BenHowland's Bruins have also been victimized by a string of one-and-dones. While their 2006-'08 run revolved around several key veterans (Aaron Afflalo, Darren Collison, Josh Shipp, and Luc Richard Mbah a Moute all played at least three seasons), two stars from that last team, center Kevin Love and guard Russell Westbrook, bolted after their only seasons as starters, as did last year's star freshman, Jrue Holiday. This year, the bottom finally fell out.

"It has definitely been a challenge when you are starting over again," Howland said.

Some say college basketball is in the midst of an age of parity, but it seems more a case of instability. Coaches at the highest level must not only recruit the best prospects but also be prepared for their potentially imminent departures. It's no coincidence that nearly all recent national championship teams -- from Williams' first title team in 2005 with Sean May, Raymond Felton and Rashad McCants -- were able to keep a core of stars together for at least three seasons.

John Calipari may be the one coach who's managed to exploit the sport's increasingly mercenary nature. With the import of one extraordinary class of freshmen, he's been able to transform Kentucky from an NIT team in 2009 to the nation's No. 1 team in 2010. Ironically, Calipari plucked the most important member of that class -- Raleigh, N.C., point guard John Wall -- from UNC's backyard. And point guard happens to be the Tar Heels' biggest weakness. (Williams declined to offer Wall a scholarship, purportedly due to a strained relationship with the player's AAU coach.)

It used to be UNC's rival, Duke, that set the standard for annual rebuilding -- out went Elton Brand, William Avery and Corey Maggette, in came Jason Williams, Carlos Boozer and Mike Dunleavy -- but it's now been six years since the Blue Devils have reached a Final Four. Over the past five years, the lone Final Four-level program to avoid even a one-year setback has been Kansas. Bill Self's 2008 championship team lost all five starters yet managed to follow up by winning the Big 12 again last season and currently sits No. 2 in the polls.
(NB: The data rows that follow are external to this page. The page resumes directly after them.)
(** ** Progress and termination *)

(** The worker that moves next: one that prints, arrives or completes; if all
    wait, one of a phase that is over. *)
Lemma barrier_progress c past now :
  barrier_inv c past now →
  (∃ a c', barrier_step a c = Some c') ∨ Forall (λ w, w = Done) (threads c).
Proof.
  intros HI. destruct (Forall_or_witness (λ w, match w with Done => true | _ => false end) (threads c))
    as [HD|(i & w & Hi & Hw)]; [right; eapply Forall_impl; [|exact HD]; by intros []|left].
  destruct (Forall_or_witness (λ w, match w with Print _ | Arrive _ | Complete _ => false | _ => true end) (threads c))
    as [HB|(j & v & Hj & Hv)].
  - pose proof (proj1 (Forall_lookup _ _) HB _ _ Hi) as Hb. destruct w as [| | |r|]; try done.
    pose proof (proj1 (Forall_lookup _ _) (inv_phase _ _ _ HI) _ _ Hi) as Hp. cbn in Hp.
    destruct (decide (r < phase (shared c))) as [Hlt|Hge].
    { exists (Act i tt). apply (conf_step_enabled _ _ _ _ _ Hi). cbn. rewrite bool_decide_true by done. eauto. }
    assert (r = phase (shared c)) as -> by lia. destruct Hp as [[_ Hlt]|]; [|lia].
    destruct (Forall_or_witness (has_arrived (phase (shared c))) (threads c)) as [HA|(j & v & Hj & Hv)].
    2: { pose proof (proj1 (Forall_lookup _ _) HB _ _ Hj) as Hb'.
      pose proof (proj1 (Forall_lookup _ _) (inv_phase _ _ _ HI) _ _ Hj) as Hp'.
      destruct v as [| | |r|]; try done; cbn in Hp'; [|lia]. cbn in Hv. apply bool_decide_eq_false in Hv.
      exists (Act j tt). apply (conf_step_enabled _ _ _ _ _ Hj). cbn. rewrite bool_decide_true by lia. eauto. }
    exfalso. assert (count is_complete (threads c) = 0) as H0.
    { destruct (decide (1 ≤ count is_complete (threads c))) as [(k & v & Hk & Hv)%count_witness|]; [|lia].
      pose proof (proj1 (Forall_lookup _ _) HB _ _ Hk). by destruct v. }
    pose proof (inv_count _ _ _ HI) as Hc. rewrite (count_Forall _ _ HA), (inv_length _ _ _ HI) in Hc.
    rewrite (inv_complete _ _ _ HI), bool_decide_true in H0 by lia. done.
  - exists (Act j tt). apply (conf_step_enabled _ _ _ _ _ Hj). destruct v; try done; cbn; eauto.
Qed.

Definition worker_left (w : barrier_worker) : nat :=
  match w with
  | Print r => 4 * (rounds - r)
  | Arrive r => 4 * (rounds - r) - 1
  | Complete r => 4 * (rounds - r) - 2
  | Wait r => 4 * (rounds - r) - 3
  | Done => 0
  end.

Definition work (c : conf barrier barrier_worker) : nat := sum_list_with worker_left (threads c).

Lemma barrier_work_step a c c' past now :
  barrier_inv c past now → barrier_step a c = Some c' → work c' < work c.
Proof.
  intros HI (w & g' & w' & Hi & Hs & ->)%conf_step_inv. unfold work. cbn [threads].
  pose proof (sum_insert worker_left _ _ _ w' Hi) as H.
  pose proof (proj1 (Forall_lookup _ _) (inv_phase _ _ _ HI) _ _ Hi) as Hp.
  enough (worker_left w' < worker_left w) by lia. clear H.
  destruct w as [r|r|r|r|]; cbn [barrier_worker_step] in Hs; cbn in Hp; simplify_eq/=; try lia.
  - case_bool_decide; simpl; lia.
  - case_bool_decide; simplify_eq. case_bool_decide; simpl; lia.
Qed.

Lemma barrier_start : 0 < WorkersCount → barrier_inv barrier_main [] [].
Proof.
  intros HW. unfold barrier_main.
  assert (∀ w, (w = Print 0 ∧ 0 < rounds ∨ w = Done ∧ rounds = 0) →
    barrier_inv (Conf (BarrierState WorkersCount 0 []) (replicate WorkersCount w)) [] []) as H.
  { intros w Hw. constructor; cbn [shared threads remaining phase out].
    - apply length_replicate.
    - apply Forall_replicate. destruct Hw as [[-> ?]|[-> ->]]; done.
    - rewrite count_replicate. destruct Hw as [[-> _]|[-> _]]; simpl; lia.
    - rewrite count_replicate, bool_decide_false by lia. destruct Hw as [[-> _]|[-> _]]; simpl; lia.
    - by split.
    - done.
    - split; [constructor|]. intros i. split; [by intros ?%not_elem_of_nil|].
      intros (v & [-> _]%lookup_replicate & Hv). by destruct Hw as [[-> _]|[-> _]]. }
  apply H. case_bool_decide; [by left|right]. split; [done|lia].
Qed.

Lemma barrier_reach c :
  0 < WorkersCount → reach barrier_step barrier_main c → ∃ past now, barrier_inv c past now.
Proof.
  intros HW. apply (reach_inv _ (λ c, ∃ past now, barrier_inv c past now)).
  - eexists _, _. by apply barrier_start.
  - intros a c1 c2 (past & now & HI) Hs. by eapply barrier_preserves.
Qed.

(** At the end all rounds are over. *)
Lemma barrier_end c past now :
  0 < WorkersCount → barrier_inv c past now → Forall (λ w, w = Done) (threads c) →
  length past = rounds ∧ Forall (λ order, order ≡ₚ seq 0 WorkersCount) past ∧
  out (shared c) = transcript past.
Proof.
  intros HW HI HD. destruct (inv_past _ _ _ HI) as [Hl Hp]. destruct (inv_now _ _ _ HI) as [_ Hn].
  assert (now = []) as ->.
  { destruct now as [|i now]; [done|]. destruct (proj1 (Hn i) ltac:(by left)) as (w & Hw & Hpr).
    pose proof (proj1 (Forall_lookup _ _) HD _ _ Hw) as ->. done. }
  rewrite (inv_out _ _ _ HI), app_nil_r. split_ands; try done.
  destruct (lookup_lt_is_Some_2 (threads c) 0) as [w Hw]; [rewrite (inv_length _ _ _ HI); lia|].
  pose proof (proj1 (Forall_lookup _ _) HD _ _ Hw) as ->.
  pose proof (proj1 (Forall_lookup _ _) (inv_phase _ _ _ HI) _ _ Hw) as E. cbn in E. by rewrite Hl.
Qed.

End barrier.

(** C30: The barrier separates the rounds.  For any number of workers and
    rounds and every interleaving, no schedule is longer than four steps for each
    worker and round, and a run that cannot go on has ended with the output of the
    rounds one after the other: in each, a line of every worker, in some order, and
    then one line of the completion function. *)
Theorem barrier_separates WorkersCount rounds c :
  0 < WorkersCount → reach (barrier_step WorkersCount rounds) (barrier_main WorkersCount rounds) c →
  terminates_within (barrier_step WorkersCount rounds) (WorkersCount * (4 * rounds))
    (barrier_main WorkersCount rounds) ∧
  ((∃ a c', barrier_step WorkersCount rounds a c = Some c') ∨
   ∃ orders, length orders = rounds ∧ Forall (λ order, order ≡ₚ seq 0 WorkersCount) orders ∧
     out (shared c) = transcript orders).
Proof.
  intros HW Hr. destruct (barrier_reach _ _ _ HW Hr) as (past & now & HI). split.
  - assert (work rounds (barrier_main WorkersCount rounds) = WorkersCount * (4 * rounds)) as <-.
    { unfold work, barrier_main. cbn [threads]. clear. induction WorkersCount as [|W IH]; [done|].
      rewrite replicate_S. cbn [sum_list_with]. rewrite IH. case_bool_decide; simpl; lia. }
    apply (measure_terminates _ (λ c, ∃ past now, barrier_inv WorkersCount rounds c past now) (work rounds)).
    + eexists _, _. by apply barrier_start.
    + intros a c1 c2 (p1 & n1 & HI1) Hs. split; [by eapply barrier_preserves|by eapply barrier_work_step].
  - destruct (barrier_progress _ _ _ _ _ HI) as [|HD]; [by left|right].
    exists past. by eapply barrier_end.
Qed.

(** barrier.cpp has three workers and two rounds; here worker 2 is the first and
    worker 0 the last in the first round. *)
Lemma barrier_separates_witness :
  ∃ c, run (barrier_step 3 2)
      ((λ i, Act i tt) <$> [2; 2; 1; 1; 0; 0; 0; 0; 1; 2; 0; 0; 1; 1; 2; 2; 2; 0; 1; 2])
      (barrier_main 3 2) = Some c ∧
    out (shared c) = [Line 0 2; Line 0 1; Line 0 0; Reached; Line 1 0; Line 1 1; Line 1 2; Reached] ∧
    terminates_within (barrier_step 3 2) 24 (barrier_main 3 2).
Proof.
  assert (∃ c, run (barrier_step 3 2)
      ((λ i, Act i tt) <$> [2; 2; 1; 1; 0; 0; 0; 0; 1; 2; 0; 0; 1; 1; 2; 2; 2; 0; 1; 2])
      (barrier_main 3 2) = Some c ∧
    out (shared c) = [Line 0 2; Line 0 1; Line 0 0; Reached; Line 1 0; Line 1 1; Line 1 2; Reached])
    as (c & Hc & Ho) by (eexists; split; [vm_compute; reflexivity|reflexivity]).
  exists c. split; [exact Hc|]. split; [exact Ho|].
  refine (proj1 (barrier_separates 3 2 c _ (run_reach _ _ _ _ Hc))). lia.
Defined.

End Barrier.

(** * The latch *)

Module StdLatch.

(** The line of a worker, and the line of [main]. *)
Inductive line := Line (worker : nat) | AllFinished.

(** [std::latch], and the output. *)
Record std_latch := LatchState { counter : nat; out : list line }.

(** [main] at [wait], at its line, at the end; a worker at its line, at
    [count_down], at the end.  [main] is the thread 0, the workers are 1, 2, ... *)
Inductive latch_thread := MWait | MPrint | MDone | WPrint | WCountDown | WDone.

Definition latch_thread_step (i : nat) (_ : unit) (g : std_latch) (t : latch_thread) : option (std_latch * latch_thread) :=
  match t with
  | MWait => if bool_decide (counter g = 0) then Some (g, MPrint) else None
  | MPrint => Some (LatchState (counter g) (out g ++ [AllFinished]), MDone)
  | WPrint => Some (LatchState (counter g) (out g ++ [Line i]), WCountDown)
  | WCountDown => Some (LatchState (pred (counter g)) (out g), WDone)
  | MDone | WDone => None
  end.

Definition std_latch_step : act unit → conf std_latch latch_thread → option (conf std_latch latch_thread) := conf_step latch_thread_step.

Definition latch_main (WorkersCount : nat) : conf std_latch latch_thread :=
  Conf (LatchState WorkersCount []) (MWait :: replicate WorkersCount WPrint).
That Kansas team was so loaded that current All-America candidates SherronCollins and Cole Aldrich came off the bench. UNC had no such superstars waiting in the wings (though Davis, a sophomore, could still get there), and its most hyped incoming freshman, John Henson, wasn't physically ready to dominate the way the Tar Heels needed him to.
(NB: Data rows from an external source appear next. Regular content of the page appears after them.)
(* ===== verification/Channels.v ===== *)
(** tasks/synchronization_primitives: the benchmarks of the two channels.

    A benchmark sends the numbers below [kCount] through a channel, from several
    threads to several threads, and compares their sum.  The channels themselves are
    exercises: the headers hold empty bodies, and task.md says what they should do.
    So the programs are modelled over any channel (class [Channel]); what task.md
    promises is the class [ChannelLaws], with a buffered and an unbuffered channel as
    instances.  Over every channel that keeps the promise the sum is right under all
    interleavings and every run ends; with the headers as they are the sum is 0. *)

From S2P Require Import Prelude Machine.
From stdpp Require Import options.

Local Open Scope Z_scope.

(** * Channels *)

(** A [Send] has two parts: it hands over the value, for which it may have to wait
    for room, and it returns, for which it may have to wait for a receiver; each may
    throw.  [None] blocks, [Some None] throws.  The senders have numbers. *)
Class Channel (C : Type) := {
  chan_new : C;
  chan_offer : nat → Z → C → option (option C);
  chan_return : nat → C → option (option C);
  chan_recv : C → option (C * option Z);
  chan_close : C → C }.

(** The promise of task.md.  [held] are the values sent and not yet received. *)
Class ChannelLaws (C : Type) `{Channel C} := {
  held : C → list Z;
  closed : C → bool;
  may_return (i : nat) (c : C) : Prop := chan_return i c = Some (Some c);
  new_empty : held chan_new = [] ∧ closed chan_new = false ∧ ∀ i, may_return i chan_new;
  offer_held i v c c' : chan_offer i v c = Some (Some c') →
    held c' ≡ₚ v :: held c ∧ closed c' = closed c ∧ ∀ j, j ≠ i → may_return j c → may_return j c';
  offer_open i v c : closed c = false → chan_offer i v c ≠ Some None;
  offer_room i v c : closed c = false → held c = [] → chan_offer i v c ≠ None;
  return_same i c c' : chan_return i c = Some (Some c') → c' = c;
  return_open i c : closed c = false → chan_return i c ≠ Some None;
  return_received i c : closed c = false → held c = [] → chan_return i c ≠ None;
  recv_value c c' v : chan_recv c = Some (c', Some v) →
    held c ≡ₚ v :: held c' ∧ closed c' = closed c ∧ ∀ j, may_return j c → may_return j c';
  recv_nothing c c' : chan_recv c = Some (c', None) → closed c = true ∧ held c = [] ∧ c' = c;
  recv_ready c : held c ≠ [] ∨ closed c = true → chan_recv c ≠ None;
  close_keeps c : (∀ i, may_return i c) → held (chan_close c) = held c ∧ closed (chan_close c) = true }.

(** ** The headers as they are *)

(** [BufferedChannel] and [UnbufferedChannel] with the bodies of the repository:
    [Send] and [Close] do nothing, [Recv] returns [std::nullopt]. *)
Record StubChannel := Stub {}.

#[export] Instance stub_channel : Channel StubChannel := {
  chan_new := Stub;
  chan_offer _ _ c := Some (Some c);
  chan_return _ c := Some (Some c);
  chan_recv c := Some (c, None);
  chan_close c := c }.

(** ** What task.md asks for *)

(** A queue of at most [size] values. *)
Record buffered := Buffered { queue : list Z; b_closed : bool }.

Definition buffered_channel (size : nat) : Channel buffered := {|
  chan_new := Buffered [] false;
  chan_offer _ v c :=
    if b_closed c then Some None
    else if bool_decide (length (queue c) < size)%nat then Some (Some (Buffered (queue c ++ [v]) false)) else None;
  chan_return _ c := Some (Some c);
  chan_recv c :=
    match queue c with
    | v :: rest => Some (Buffered rest (b_closed c), Some v)
    | [] => if b_closed c then Some (c, None) else None
    end;
  chan_close c := Buffered (queue c) true |}.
"Did I think [in the preseason] we were going to have ups and downs? Yes," Williams said. "Did I think we would have them in the manner that we're having? No."

Four years ago, the Tar Heels lost the top seven scorers from the previous season's title squad yet still managed to win 31 games and earn a No. 3 seed in the NCAA tournament. (They lost to George Mason in the second round.) Tyler Hansbrough led the team in scoring and rebounding as a freshman, while upperclassmen Reyshawn Terry and David Noel morphed from career role players to productive starters.

AP voters must have envisioned a similarly seamless transition when they bestowed such a lofty preseason ranking on these Tar Heels. Even if they rally over the next several weeks, it's hard to imagine they'll come anywhere close to reaching those expectations. Another stable of highly regarded recruits -- including Rivals.com's No. 2 player in the country, wingman Harrison Barnes -- will have to come to the rescue next winter.

There's no shame in suffering a down year. Not in this sport. If North Carolina can't maintain a dynasty, who can?